For to a pine
They bound me willing, and with cruel stripes
Tore me, and took my life.

But from my blood
Was born the stream of song, and on its flow
My poor flute, to the cool swift river borne,
Floated, and thence adown a lordlier tide
Into the deep, wide sea. I do not blame
Phœbus, or Nature which has set this bar
Betwixt success and failure, for I know
How far high failure overleaps the bound
Of low successes. Only suffering draws
The inner heart of song and can elicit
The perfumes of the soul. 'Twere not enough
To fail, for that were happiness to him
Who ever upward looks with reverent eye
And seeks but to admire. So, since the race
Of bards soars highest; as who seek to show
Our lives as in a glass; therefore it comes
That suffering weds with song, from him of old,
Who solaced his blank darkness with his verse;
Through all the story of neglect and scorn,
Necessity, sheer hunger, early death,
Which smite the singer still. Not only those
Who keep clear accents of the voice divine
Are honourable—they are happy, indeed,
Whate'er the world has held—but those who hear
Some fair faint echoes, though the crowd be deaf,
And see the white gods' garments on the hills,
Which the crowd sees not, though they may not find
Fit music for their thought; they too are blest,
Not pitiable. Not from arrogant pride
Nor over-boldness fail they who have striven
To tell what they have heard, with voice too weak
For such high message. More it is than ease,
Palace and pomp, honours and luxuries,
To have seen white Presences upon the hills,
To have heard the voices of the Eternal Gods."

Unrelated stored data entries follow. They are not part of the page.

Definition init_IRQ (m : bus) : exec irqs :=
  m ← writew 0x0 PL_INT_MASK m;
  m ← writew 0x0 PL_DMA_INT_MASK m;
  Done (mk_irqs m (map (λ i, desc_init (Z.of_nat i)) (seq 0 (Z.to_nat NR_IRQS))) [] 0 (replicate (Z.to_nat NR_IRQS) 0) 0 []).

(** ** What the rest of the kernel does *)

Inductive op : Type :=
| Request (irq handler flags : Z) (name : list Z) (dev_id : Z) (room : bool) | Free (irq dev_id : Z)
| Happen (e : event) | Probe (during : list event).

Definition run (o : op) (s : irqs) : exec (Z * irqs) :=
  match o with
  | Request irq h f nm dev room => request_irq irq h f nm dev room s
  | Free irq dev => s ← free_irq irq dev s; Done (0, s)
  | Happen e => s ← happen true e s; Done (0, s)
  | Probe l => probe_irq_on l s
  end.

Lemma happen_irq on irq vector ip script s :
  happen on (EIrq irq vector ip script) s =
  if on then asm_do_IRQ irq ip (calls script) (with_regs (wr 4 vector PL_DMA_INT_VECTOR (regs s)) s) else Done s.
Proof. reflexivity. Qed.

Lemma happens_cons on e l s : happens on (e :: l) s = (s ← happen on e s; happens on l s).
Proof. reflexivity. Qed.

(** Induction over what happens during what. *)
Lemma event_rec' (P : event → Prop) :
  (∀ i, P (EDisable i)) → (∀ i, P (EEnable i)) → P ETick → (∀ i, P (ETimeout i)) →
  (∀ i v ip script, Forall (Forall P) script → P (EIrq i v ip script)) → ∀ e, P e.
Proof.
  intros H1 H2 H3 H4 H5. fix IH 1. intros [i|i| |i|i v ip script]; [apply H1|apply H2|apply H3|apply H4|].
  apply H5. induction script as [|l script IHs]; constructor; [|exact IHs].
  induction l as [|e l IHl]; constructor; [apply IH|exact IHl].
Qed.
(** C7 (refinement): in every state that can be reached, every operation and everything
    that can happen ends without a fault, however interrupts are nested in the calls of
    handlers; requests and releases give the results and the chains of a table of lists;
    and what is called is the whole chain of a line in its order, any number of times,
    between entering and leaving the line, which is never entered twice. *)
Theorem interrupts_refined (o : op) (s : irqs) :
  reachable s → op_ok o = true →
  ∃ rc s', run o s = Done (rc, s') ∧ reachable s' ∧
    match spec o (table s) with (Some rc', tbl) => rc = rc' ∧ table s' = tbl | (None, tbl) => table s' = tbl end ∧
    ∃ t, trace s' = trace s ++ t ∧ proper (handlers s) [] t = Some [].
Proof.
  intros R Ho. destruct (run_refines o s (reachable_inv s R) Ho) as (rc & s' & E & _ & T & H). exists rc, s'. split; [done|]. split; [|done].
  by apply (reach_op o s rc).
Qed.

(** ** The masks *)

Definition mask_bit (m : bus) (i : Z) : bool :=
  if i <? MAX_LEVEL2_IRQ then Z.testbit (rd 2 m PL_INT_MASK) i else Z.testbit (rd 2 m PL_DMA_INT_MASK) (i - LEVEL3_IRQ_OFFSET).

(** Whether an interrupt gets through to the processor. *)
Definition line_open (m : bus) (i : Z) : bool :=
  mask_bit m i && ((i <? MAX_LEVEL2_IRQ) || mask_bit m IRQ_PL_DMAC0).

Lemma testbit_reg v a m i : 0 <= i < 16 → Z.testbit (rd 2 (wr 2 v a m) a) i = Z.testbit v i.
Proof. intros Hi. rewrite rd_wr_same. apply Z.mod_pow2_bits_low. lia. Qed.

Lemma masks_apart m v w : rd 2 (wr 2 v PL_DMA_INT_MASK m) PL_INT_MASK = rd 2 m PL_INT_MASK ∧ rd 2 (wr 2 w PL_INT_MASK m) PL_DMA_INT_MASK = rd 2 m PL_DMA_INT_MASK.
Proof. split; apply rd_wr_other; unfold PL_INT_MASK, PL_DMA_INT_MASK, PL_DMA_BASE; lia. Qed.

Lemma Done_inj {A} (x y : A) : Done x = Done y → x = y.
Proof. by intros [= ->]. Qed.

Lemma mask_level2 i m : i < 16 → pl_mask_irq i m = Done (wr 2 (put_bit (rd 2 m PL_INT_MASK) i false) PL_INT_MASK m).
Proof. intros Hi. unfold pl_mask_irq, NR_IRQS, MAX_LEVEL2_IRQ. rewrite (proj2 (Z.leb_gt _ _)), (proj2 (Z.ltb_lt _ _)) by lia. done. Qed.

Lemma mask_level3 i m : 16 <= i < 32 → pl_mask_irq i m = Done (wr 2 (put_bit (rd 2 m PL_DMA_INT_MASK) (i - 16) false) PL_DMA_INT_MASK m).
Proof. intros Hi. unfold pl_mask_irq, NR_IRQS, MAX_LEVEL2_IRQ. rewrite (proj2 (Z.leb_gt _ _)), (proj2 (Z.ltb_ge _ _)) by lia. done. Qed.

Lemma unmask_level2 i m : i < 16 → pl_unmask_irq i m = Done (wr 2 (put_bit (rd 2 m PL_INT_MASK) i true) PL_INT_MASK m).
Proof. intros Hi. unfold pl_unmask_irq, NR_IRQS, MAX_LEVEL2_IRQ. rewrite (proj2 (Z.leb_gt _ _)), (proj2 (Z.ltb_lt _ _)) by lia. done. Qed.

Lemma unmask_level3 i m : 16 <= i < 32 →
  pl_unmask_irq i m = Done (wr 2 (put_bit (rd 2 m PL_DMA_INT_MASK) (i - 16) true) PL_DMA_INT_MASK (wr 2 (put_bit (rd 2 m PL_INT_MASK) 13 true) PL_INT_MASK m)).
Proof.
  intros Hi. unfold pl_unmask_irq, NR_IRQS, MAX_LEVEL2_IRQ. rewrite (proj2 (Z.leb_gt _ _)), (proj2 (Z.ltb_ge _ _)) by lia.
  rewrite <-(proj2 (masks_apart m 0 (put_bit (rd 2 m PL_INT_MASK) 13 true))). done.
Qed.

Lemma mask_bits i m m' : 0 <= i < NR_IRQS → pl_mask_irq i m = Done m' →
  ∀ j, 0 <= j < NR_IRQS → mask_bit m' j = if decide (j = i) then false else mask_bit m j.
Proof.
  unfold NR_IRQS. intros Hi E j Hj. unfold mask_bit, MAX_LEVEL2_IRQ, LEVEL3_IRQ_OFFSET.
  destruct (Z.ltb_spec i 16); [rewrite mask_level2 in E by lia|rewrite mask_level3 in E by lia]; apply Done_inj in E as <-; destruct (Z.ltb_spec j 16).
  - by rewrite testbit_reg, testbit_put by lia.
  - rewrite (proj2 (masks_apart m 0 _)). by rewrite decide_False by lia.
  - rewrite (proj1 (masks_apart m _ 0)). by rewrite decide_False by lia.
  - rewrite testbit_reg, testbit_put by lia. destruct (decide (j = i)); [by rewrite decide_True by lia|by rewrite decide_False by lia].
Qed.

Lemma unmask_bits i m m' : 0 <= i < NR_IRQS → pl_unmask_irq i m = Done m' →
  ∀ j, 0 <= j < NR_IRQS → mask_bit m' j = if decide (j = i ∨ MAX_LEVEL2_IRQ <= i ∧ j = IRQ_PL_DMAC0) then true else mask_bit m j.
Proof.
  unfold NR_IRQS. intros Hi E j Hj. unfold mask_bit, MAX_LEVEL2_IRQ, LEVEL3_IRQ_OFFSET, IRQ_PL_DMAC0.
  destruct (Z.ltb_spec i 16); [rewrite unmask_level2 in E by lia|rewrite unmask_level3 in E by lia]; apply Done_inj in E as <-; destruct (Z.ltb_spec j 16).
  - rewrite testbit_reg, testbit_put by lia. destruct (decide (j = i)); [by rewrite decide_True by lia|by rewrite decide_False by lia].
  - rewrite (proj2 (masks_apart m 0 _)). by rewrite decide_False by lia.
  - rewrite (proj1 (masks_apart _ _ 0)), testbit_reg, testbit_put by lia.
    destruct (decide (j = 13)); [by rewrite decide_True by lia|by rewrite decide_False by lia].
  - rewrite testbit_reg, testbit_put by lia. destruct (decide (j = i)); [by rewrite !decide_True by lia|].
    by rewrite !decide_False by lia.
Qed.

Lemma masked_closed i m m' : 0 <= i < NR_IRQS → pl_mask_irq i m = Done m' → line_open m' i = false.
Proof. intros Hi E. unfold line_open. by rewrite (mask_bits i m m' Hi E i Hi), decide_True by done. Qed.

Lemma unmasked_open i m m' : 0 <= i < NR_IRQS → pl_unmask_irq i m = Done m' → line_open m' i = true.
Proof.
  intros Hi E. unfold line_open. rewrite (unmask_bits i m m' Hi E i Hi), decide_True by (by left). cbn [andb].
  destruct (Z.ltb_spec i MAX_LEVEL2_IRQ); [done|]. rewrite (unmask_bits i m m' Hi E IRQ_PL_DMAC0 ltac:(done)), decide_True by (by right). done.
Qed.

So spake he, and I seemed to look on him,
Whose sad young eyes grow on us from the page
Of his own verse: who did himself to death:
Or whom the dullard slew: or whom the sea
Rapt from us: and I passed without a word,
Slow, grave, with many musings.

Then I came
On one a maiden, meek with folded hands,
Seated against a rugged face of cliff,
In silent thought. Anon she raised her arms,
Her gleaming arms, above her on the rock,
With hands which clasped each other, till she showed
As in a statue, and her white robe fell
Down from her maiden shoulders, and I knew
The fair form as it seemed chained to the stone
By some invisible gyves, and named her name:
And then she raised her frightened eyes to mine
As one who, long expecting some great fear,
Scarce sees deliverance come. But when she saw
Only a kindly glance, a softer look
Came in them, and she answered to my thought
With a sweet voice and low.

"I did but muse
Upon the painful past, long dead and done,
Forgetting I was saved.

The angry clouds
Burst always on the low flat plains, and swept
The harvest to the ocean; all the land
Was wasted. A great serpent from the deep,
Lifting his horrible head above their homes,
Devoured the children. And the people prayed
In vain to careless gods.

On that dear land,
Which now was turned into a sullen sea,
Gazing in safety from the stately towers
Of my sire's palace, I, a princess, saw,
Lapt in soft luxury, within my bower
The wreck of humble homes come whirling by,
The drowning, bleating flocks, the bellowing herds,
The grain scarce husbanded by toiling hands
Upon the sunlit plain, rush to the sea,
With floating corpses. On the rain-swept hills
The remnant of the people huddled close,
Homeless and starving. All my being was filled
With pity for them, and I joyed to give
What food and shelter and compassionate hands
Of woman might. I took the little ones
And clasped them shivering to the virgin breast
Which knew no other touch but theirs, and gave
Raiment and food. My sire, not stern to me,
Smiled on me as he saw. My gentle mother,
Who loved me with a closer love than binds
A mother to her son; and sunned herself
In my fresh beauty, seeing in my young eyes
Her own fair vanished youth; doted on me,
And fain had kept my eyes from the sad sights
That pained them. But my heart was sad in me,
Seeing the ineffable miseries of life,
And that mysterious anger of the gods,
And helpless to allay them. All in vain
Were prayer and supplication, all in vain
The costly victims steamed. The vengeful clouds
Hid the fierce sky, and still the ruin came.
And wallowing his grim length within the flood,
Over the ravaged fields and homeless homes,
The fell sea-monster raged, sating his jaws
With blood and rapine.

Then to the dread shrine
Of Ammon went the priests, and reverend chiefs
Of all the nation. White robed, at their head,
Went slow my royal sire. The oracle
Spoke clear, not as ofttimes in words obscure,
Ambiguous. And as we stood to meet
The suppliants—she who bare me, with her head
Upon my neck—we cheerful and with song
Welcomed their swift return; auguring well
From such a quick-sped mission.

But my sire
Hid his face from me, and the crowd of priests
And nobles looked not at us. And no word
Was spoken till at last one drew a scroll
And gave it to the queen, who straightway swooned,
Having read it, on my breast, and then I saw,
I the young girl whose soft life scarcely knew
Shadow of sorrow, I whose heart was full
Of pity for the rest, what doom was mine.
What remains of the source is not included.